Antigen tests performed on patients who relapsed showed that they remained positive for a median of six days and up to day 18 after their first positive test before Paxlovid.
For comparison, the Charness group looked at a separate cohort of COVID patients who hadn’t taken Paxlovid: nearly 1,000 employees at the National Basketball Association. None had a relapse of COVID. They have not published this data.
“We cite the NBA data to say that this is significantly different from what was observed by Pfizer,” said Dr. David Ho, director of the Aaron Diamond AIDS Research Center at Columbia University and co-author of the Charness and NBA studies.
A Pfizer spokesman said the company continues to monitor data from its ongoing studies of Paxlovid, as well as physician and patient reports of rebounds. He said all of the data “consistent with our observations” from the company’s drug trial.
The new CDC alert notes that a COVID relapse with a brief recurrence of symptoms “may be part of the natural history of SARS-CoV-2 infection (the virus that causes COVID-19) in some individuals, regardless of treatment with Paxlovid and regardless of vaccination status”.
Federal data shows that as of May 14, more than 668,000 Paxlovid cycles have been prescribed. Doctors say that despite the rebounds, it’s an effective drug that has kept vulnerable people out of the hospital.
A second study by a team of Boston researchers analyzed seven patients who had recovered after taking Paxlovid and found live virus for up to nine days in three of them. One of the patient’s test samples showed live virus for 11 days after Paxlovid stopped.

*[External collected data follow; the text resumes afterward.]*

(** The queue as [serviceOne] leaves it to the handler: the head is off the
    agenda and no longer marked. *)
Lemma service_pop q k p a :
  queue_inv q ((k, p) :: a) ->
  exists e q1 e1, events q !! p = Some e /\ ev_key e = k /\
    (q0 ← flags_clear p Scheduled q; pop_head e q0) = Ok q1 /\ queue_inv q1 a /\
    same_ctl q q1 /\ events q1 !! p = Some e1 /\ scheduled e1 = false /\
    squashed e1 = squashed e /\ ev_key e1 = k /\ initialized e1 = initialized e.
Proof.
  intros Hinv. destruct (repr_head _ _ _ _ (qi_repr _ _ Hinv)) as (Hh & e & He & Hk).
  rewrite (flags_clear_ok _ _ _ _ He). cbn [mbind res_bind].
  set (q0 := set_events _ q). set (e0 := set_flags (clear 16 (flags e) Scheduled) e).
  assert (events q0 !! p = Some e0) as He0 by (simpl; by rewrite lookup_insert_eq).
  destruct (pop_spec q0 k p a e0) as (q1 & Hpop & Hr1 & Hq1 & Hd1);
    [by apply repr_set_flags; [apply Hinv|]|done|].
  destruct (same_data_lookup _ _ p e0 Hd1 He0) as (e1 & He1 & Hde). injection Hde as D1 D2 D3 D4.
  pose proof (repr_nodup _ _ (qi_repr _ _ Hinv)) as Hnd. simpl in Hnd. apply NoDup_cons in Hnd as [Hpa _].
  assert (p ∉ async_queue q) as Has.
  { intros Hin. apply (qi_async _ _ Hinv p Hin). by left. }
  exists e, q1, e1. split; [done|]. split; [done|]. split; [done|].
  assert (isSet (flags e1) Scheduled = false) as Hs1 by (rewrite D3; apply scheduled_clear).
  split.
  - apply (queue_inv_change q _ ((k, p) :: a) _ p); try done.
    + by rewrite Hq1.
    + by rewrite Hq1.
    + intros x Hx. rewrite (Hd1 x). simpl. by rewrite lookup_insert_ne.
    + intros x Hx. simpl. rewrite elem_of_cons. tauto.
    + intros e' He'. assert (e' = e1) as -> by congruence. split; [|split].
      * unfold scheduled. rewrite Hs1. split; [done|]. by intros ?%Hpa.
      * by intros ?%Hpa.
      * unfold isExitEvent. rewrite D3. destruct (exit_clear_scheduled (flags e)) as (E1 & E2 & E3).
        simpl flags. rewrite E1, E2, E3. by apply (qi_exit _ _ Hinv p).
    + rewrite Hq1. simpl. pose proof (qi_time _ _ Hinv) as Ht. by apply Forall_cons in Ht as [_ ?].
  - split; [by rewrite Hq1|]. split; [done|]. split; [done|]. split; [|split].
    + unfold squashed. rewrite D3. apply squashed_clear_scheduled.
    + unfold ev_key in *. simpl in D1, D2. congruence.
    + unfold initialized. rewrite D3. simpl. unfold clear, InitMask, Scheduled.
      f_equal. apply bits_ext. intros i Hi. rewrite !Z.land_spec, testbit_wrap_u, Z.land_spec, Z.lnot_spec by lia.
      destruct (decide (i < 16)).
      * rewrite (proj2 (Z.ltb_lt i 16)) by done. simpl.
        destruct (decide (i = 1)) as [->|]; [by rewrite !andb_false_r|].
        change 2 with (2 ^ 1). rewrite Z.pow2_bits_false by lia. by rewrite andb_true_r.
      * assert (Z.testbit 0xffc0 i = false) as -> by (apply (testbit_above 16); lia).
        by rewrite !andb_false_r.
Qed.

(** What the simulator needs of the handlers: they return, keep the queue well
    formed, do not turn the clock or delete their own event, and change the
    agenda only within [R]. *)
Definition handler_spec (R : agenda -> agenda -> Prop)
    (process : positive -> EventQueue -> res EventQueue) : Prop :=
  forall p q a, queue_inv q a -> is_Some (events q !! p) -> (p ∉ a.*2) ->
  exists q' a', process p q = Ok q' /\ queue_inv q' a' /\ _curTick q' = _curTick q /\
    qid q' = qid q /\ is_Some (events q' !! p) /\ R a a'.

Lemma sorted_agenda q k p a :
  repr q ((k, p) :: a) -> Forall (fun kp => key_lt kp.1 k = false) a.
Proof.
  intros (bs & Hat & Hsort & Hnd & Hne & Heq). destruct bs as [|[k1 b] bs]; [done|].
  apply Forall_cons in Hne as [Hb _]. destruct b as [|x b]; [done|].
  rewrite to_agenda_cons in Heq. simpl in Heq. injection Heq as -> _ ->.
  unfold bins_sorted in Hsort. simpl in Hsort. apply StronglySorted_inv in Hsort as [_ Hs].
  apply Forall_app. split.
  - apply Forall_fmap, Forall_forall. intros y _. apply key_lt_irrefl.
  - apply Forall_forall. intros [k2 y] Hin. apply to_agenda_key in Hin.
    rewrite Forall_forall in Hs. specialize (Hs k2 Hin). simpl.
    destruct (key_lt k2 k1) eqn:E; [|done].
    pose proof (key_lt_trans _ _ _ Hs E) as Ht. by rewrite key_lt_irrefl in Ht.
Qed.

(** One service step, with a handler that behaves. *)
Lemma serviceOne_ok R process q k p a :
  handler_spec R process -> queue_inv q ((k, p) :: a) ->
  exists r q' a', serviceOne process q = Ok (r, q') /\ queue_inv q' a' /\ qid q' = qid q /\
    ((exists e, events q !! p = Some e /\ squashed e = true /\ a' = a /\ _curTick q' = _curTick q) \/
     (exists e q1, events q !! p = Some e /\ squashed e = false /\ queue_inv q1 a /\
        _curTick q1 = k.1 /\ (exists q2, process p q1 = Ok q2 /\ queue_inv q2 a') /\
        R a a' /\ _curTick q' = k.1)).
Proof.
  intros Hh Hinv.
  destruct (service_pop _ _ _ _ Hinv) as (e & q1 & e1 & He & Hk & Hpop & Hinv1 & Hctl & He1 & Hs1 & Hsq & Hk1 & _).
  destruct (repr_head _ _ _ _ (qi_repr _ _ Hinv)) as [Hhead _].
  unfold serviceOne. rewrite Hhead, (deref_ok _ _ _ He). cbn [mbind res_bind].
  rewrite (flags_clear_ok _ _ _ _ He) in Hpop |- *. cbn [mbind res_bind] in Hpop |- *.
  unfold pop_head in Hpop. rewrite Hpop. cbn [mbind res_bind].
  rewrite (deref_ok _ _ _ He1). cbn [mbind res_bind]. rewrite Hsq.
  destruct Hctl as (C1 & C2 & C3 & C4 & C5).
  destruct (squashed e) eqn:Esq; cbn [negb].
  - rewrite (flags_clear_ok _ _ _ _ He1). cbn [mbind res_bind].
    set (q2 := set_events _ q1).
    assert (queue_inv q2 a) as Hinv2.
    { pose proof (unscheduled_out _ _ _ _ Hinv1 He1 Hs1) as [Hpa Has].
      apply (queue_inv_change q1 _ a _ p); try done.
      - intros x Hx. simpl. by rewrite lookup_insert_ne.
      - by apply repr_set_flags; [apply Hinv1|].
      - intros e' He'. simpl in He'. rewrite lookup_insert_eq in He'. injection He' as <-.
        split; [|split].
        + unfold scheduled in *. simpl. rewrite scheduled_clear_squashed, Hs1. done.
        + by intros ?%Hpa.
        + unfold isExitEvent. simpl. destruct (exit_clear_squashed (flags e1)) as (-> & -> & ->).
          by apply (qi_exit _ _ Hinv1 p).
      - apply Hinv1. }
    destruct (release_ok q2 a p (set_flags (clear 16 (flags e1) Squashed) e1) Hinv2)
      as (q3 & -> & Hinv3 & (D1 & D2 & _) & _); [simpl; by rewrite lookup_insert_eq|].
    cbn [mbind res_bind]. exists None, q3, a. split; [done|]. split; [done|].
    split; [rewrite D1; exact C1|]. left. exists e. split; [done|]. split; [done|]. split; [done|].
    rewrite D2. exact C2.
  - assert (queue_inv (setCurTick (_when e1) q1) a) as Hinv2.
    { destruct Hinv1 as [R1 R2 R3 R4 R5 R6]. split; try done. simpl.
      pose proof (sorted_agenda _ _ _ _ (qi_repr _ _ Hinv)) as Hsorted.
      eapply Forall_impl; [exact Hsorted|]. simpl. intros [k2 x] Hlt. simpl in *.
      rewrite <- Hk1 in Hlt. unfold key_lt, ev_key in Hlt. simpl in Hlt. lia. }
    pose proof (unscheduled_out _ _ _ _ Hinv1 He1 Hs1) as [Hpa _].
    destruct (Hh p _ a Hinv2) as (q2 & a' & Hp & Hinv3 & Ht & Hid & (e2 & He2) & HR); [by exists e1|done|].
    rewrite Hp. cbn [mbind res_bind]. rewrite (deref_ok _ _ _ He2). cbn [mbind res_bind].
    assert (_when e1 = k.1) as Hw by by rewrite <- Hk1.
    assert (exists r q', (if isExitEvent e2
        then assert! negb (isSet (flags e2) Managed) || negb (isSet (flags e2) IsMainQueue) ;; Ok (Some p, q2)
        else q ← release p q2; Ok (None, q)) = Ok (r, q') /\ queue_inv q' a' /\ same_ctl q2 q')
      as (r & q' & Hr & Hinv4 & D1 & D2 & _).
    { destruct (isExitEvent e2) eqn:Ex.
      - destruct (qi_exit _ _ Hinv3 p e2 He2 Ex) as [-> | ->]; [by exists (Some p), q2|].
        rewrite orb_true_r. by exists (Some p), q2.
      - destruct (release_ok q2 a' p e2 Hinv3 He2) as (q3 & -> & Hinv4 & Hctl & _).
        cbn [mbind res_bind]. eauto. }
    exists r, q', a'. split; [exact Hr|]. split; [done|].
    split; [by rewrite D1, Hid|]. right. exists e, (setCurTick (_when e1) q1).
    split; [done|]. split; [done|]. split; [done|]. split; [done|]. split; [by exists q2|].
    split; [done|]. by rewrite D2, Ht.
Qed.

(** The events of the agenda that are due by [when]. *)
Definition due (when : Z) (a : agenda) : nat := length (filter (fun kp => kp.1.1 <= when) a).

“This has greatly increased the suspicion that they are contagious,” said Dr. Mark Siedner, an infectious disease clinician and researcher at Massachusetts General Hospital and co-author of the non-peer-reviewed study.

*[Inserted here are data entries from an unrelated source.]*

(** A hash survives being stored in an [int]. *)
Lemma u32_s32_id z : 0 <= z < 2 ^ 32 -> u32 (s32 z) = z.
Proof.
  intros Hz. unfold wrap_s, wrap_u. change (32 - 1) with 31.
  rewrite Zminus_mod_idemp_l, Z.add_simpl_r. by apply Z.mod_small.
Qed.

Lemma folded_take_range c o w : 0 < c < 32 -> Forall is_bit w ->
  0 <= folded c (take o w) < 2 ^ 32.
Proof.
  intros Hc Hw. pose proof (folded_range c (take o w) ltac:(lia) (Forall_take _ _ _ Hw)).
  pose proof (Z.pow_le_mono_r 2 c 32 ltac:(lia) ltac:(lia)). lia.
Qed.

Lemma restore_folds_ok m w sh f v :
  shape_ok m sh -> Forall is_bit w -> bank_shape sh f -> saved_ok w sh v ->
  exists f', restore_folds f v = Ok f' /\ bank_ok w sh f'.
Proof.
  destruct sh as (o & s & t). intros (Ho & Hs & Ht) Hw (H1 & H2 & H3) ->.
  eexists. split; [done|]. unfold bank_ok, fold_ok. cbn -[Z.to_nat].
  rewrite !u32_s32_id by (apply folded_take_range; done || lia). by split_and!.
Qed.

Section Advance.
Context (m : Z) (tab : list Z) (h : Z).
Hypothesis (Htab : Forall is_bit tab) (Hh : 0 <= h) (Hlen : h + m < Z.of_nat (length tab)).

Lemma update_fold_ok o k f : 0 < o <= m -> fold_ok o k (window tab (h + 1) m) f ->
  exists f', FoldedHistory_update f tab h = Ok f' /\ fold_ok o k (window tab h m) f'.
Proof.
  intros Ho [Hs He]. rewrite window_prefix in He by lia.
  destruct (FoldedHistory_update_ok o k f tab h Hs Htab Hh ltac:(lia) He) as (f' & E & Hs' & He').
  exists f'. split; [done|]. split; [done|]. by rewrite window_prefix by lia.
Qed.

Lemma update_folds_ok sh f : shape_ok m sh -> bank_ok (window tab (h + 1) m) sh f ->
  exists f', update_folds tab h f = Ok f' /\ bank_ok (window tab h m) sh f'.
Proof.
  destruct sh as (o & s & t). intros (Ho & _) (H1 & H2 & H3). unfold update_folds.
  destruct (update_fold_ok _ _ _ Ho H1) as (f1 & -> & K1).
  destruct (update_fold_ok _ _ _ Ho H2) as (f2 & -> & K2).
  destruct (update_fold_ok _ _ _ Ho H3) as (f3 & -> & K3).
  eexists. split; [done|]. by split_and!.
Qed.

Lemma advance_folds_ok shs fs : Forall (shape_ok m) shs ->
  Forall2 (bank_ok (window tab (h + 1) m)) shs fs ->
  exists fs', advance_folds tab h fs = Ok fs' /\ Forall2 (bank_ok (window tab h m)) shs fs'.
Proof.
  intros Hshs Hfs. unfold advance_folds. induction Hfs as [|sh f shs fs Hf Hfs IH].
  { by exists []. }
  apply Forall_cons in Hshs as [Hsh Hshs]. destruct (update_folds_ok sh f Hsh Hf) as (f' & E & Hf').
  destruct (IH Hshs) as (fs' & E' & Hfs'). exists (f' :: fs'). cbn [mapM]. rewrite E. cbn [mbind res_bind].
  rewrite E'. split; [done|]. by constructor.
Qed.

“It’s not just that they’re recovering. It’s like they’re recovering and it seems like they’re starting over, their virus is going way up,” Siedner said. “It’s a really unique phenomenon.”
Siedner’s team found no evidence that the virus had developed resistance to Paxlovid.

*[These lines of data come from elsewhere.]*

Lemma shapes_ok : Forall (shape_ok (maxHist c)) (shapes c).
Proof using Hp Hg.
  destruct Hp. apply Forall_lookup. intros i [o [s t]] Hi. unfold shapes in Hi.
  apply lookup_zip_Some in Hi as [H1 Hi]. apply lookup_zip_Some in Hi as [H2 H3].
  assert (Forall (fun o => 0 < o <= p_maxHist p) (hist_lengths p g)) as F1.
  { unfold hist_lengths. constructor; [case_match; lia|]. apply Forall_fmap, Forall_forall.
    intros k Hk%elem_of_seqZ. cbn. pose proof (Hg k ltac:(lia)). lia. }
  assert (Forall (fun s => 0 < s < 31) (tag_table_sizes (p_logSizeTagTables p))) as F2
    by (unfold tag_table_sizes; repeat (constructor; [cbv beta; lia|]); constructor).
  assert (Forall (fun t => 1 < t < 32) (tag_widths (p_minTagWidth p))) as F3
    by (unfold tag_widths; repeat (constructor; [cbv beta; lia|]); constructor).
  pose proof (Forall_lookup_1 _ _ _ _ F1 H1) as K1. pose proof (Forall_lookup_1 _ _ _ _ F2 H2) as K2.
  pose proof (Forall_lookup_1 _ _ _ _ F3 H3) as K3. cbn in K1, K2, K3 |- *. lia.
Qed.

Lemma LTAGE_cfg_ok : cfg_ok c.
Proof using Hp Hg.
  pose proof shapes_ok as Hsh. destruct Hp. split; cbn; try done; try lia.
  - split; cbn; [lia|lia|done].
  - rewrite length_fmap, length_seqZ. lia.
Qed.

Lemma folded_zeros k n m : folded k (take n (replicate m 0)) = 0.
Proof.
  rewrite take_replicate. unfold folded. generalize 0 at 1. generalize (n `min` m)%nat.
  intros l. induction l as [|l IH]; intros z; cbn [replicate fold_from]; [done|].
  by rewrite Z.shiftl_0_l, Z.lxor_0_l.
Qed.

Lemma fold_init_ok o k w : 0 < o -> 0 < k < 32 -> (exists m, w = replicate m 0) ->
  exists f, FoldedHistory_init o k = Ok f /\ fold_ok o k w f /\ origLength f = o.
Proof.
  intros Ho Hk (m & ->). unfold FoldedHistory_init. rewrite (proj2 (Z.eqb_neq k 0)) by lia. cbn [negb].
  eexists. split; [done|]. split; [|done]. split; [|cbn; by rewrite folded_zeros].
  split_and!; cbn; try done; try lia. apply Z.rem_mod_nonneg; lia.
Qed.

Siedner and other researchers say the rebound phenomenon raises pressing questions about whether patients on longer-term treatment should be treated with Paxlovid, or perhaps another drug.
The CDC alert does not definitively answer that question.
“There is currently no evidence to suggest that additional treatment with Paxlovid or other anti-SARS-CoV-2 therapies is required in cases where COVID-19 rebound is suspected,” it said.
The rebounds with so many live viruses has Siedner wondering if There is something about Paxlovid that could be contributing to the phenomenon.
“We’re wondering, are we not using the drug properly or for long enough, or is that something about Paxlovid that doesn’t allow the immune system to intervene?” he said.
Siedner’s team, which includes researchers from Brigham and Women’s Hospital and the Broad Institute and Ragon Institute of MGH, MIT and Harvard, is launching a new study designed to answer some of these questions.
They will test the immune systems of people who have recovered to see if the immune response of those who received Paxlovid differs from those who didn’t.
dr Kathryn Stephenson, an assistant professor at Harvard Medical School and an infectious disease physician at Beth Israel Deaconess Medical Center, is also leading a Paxlovid studyMonitoring patients who have just started COVID antiviral testing for two to three weeks to detect rebound information on symptoms.
She said her and other small studies involving a few dozen people are helpful, but that much larger, rigorous studies are badly needed to understand and address rebounds.
“I think it’s Pfizer’s responsibility to produce and share this data quickly – it’s their drug.” [that received emergency use authorization,]’ Stephenson said.
“It’s not fair that individual clinicians and researchers are now trying to catch up and collect this data themselves.”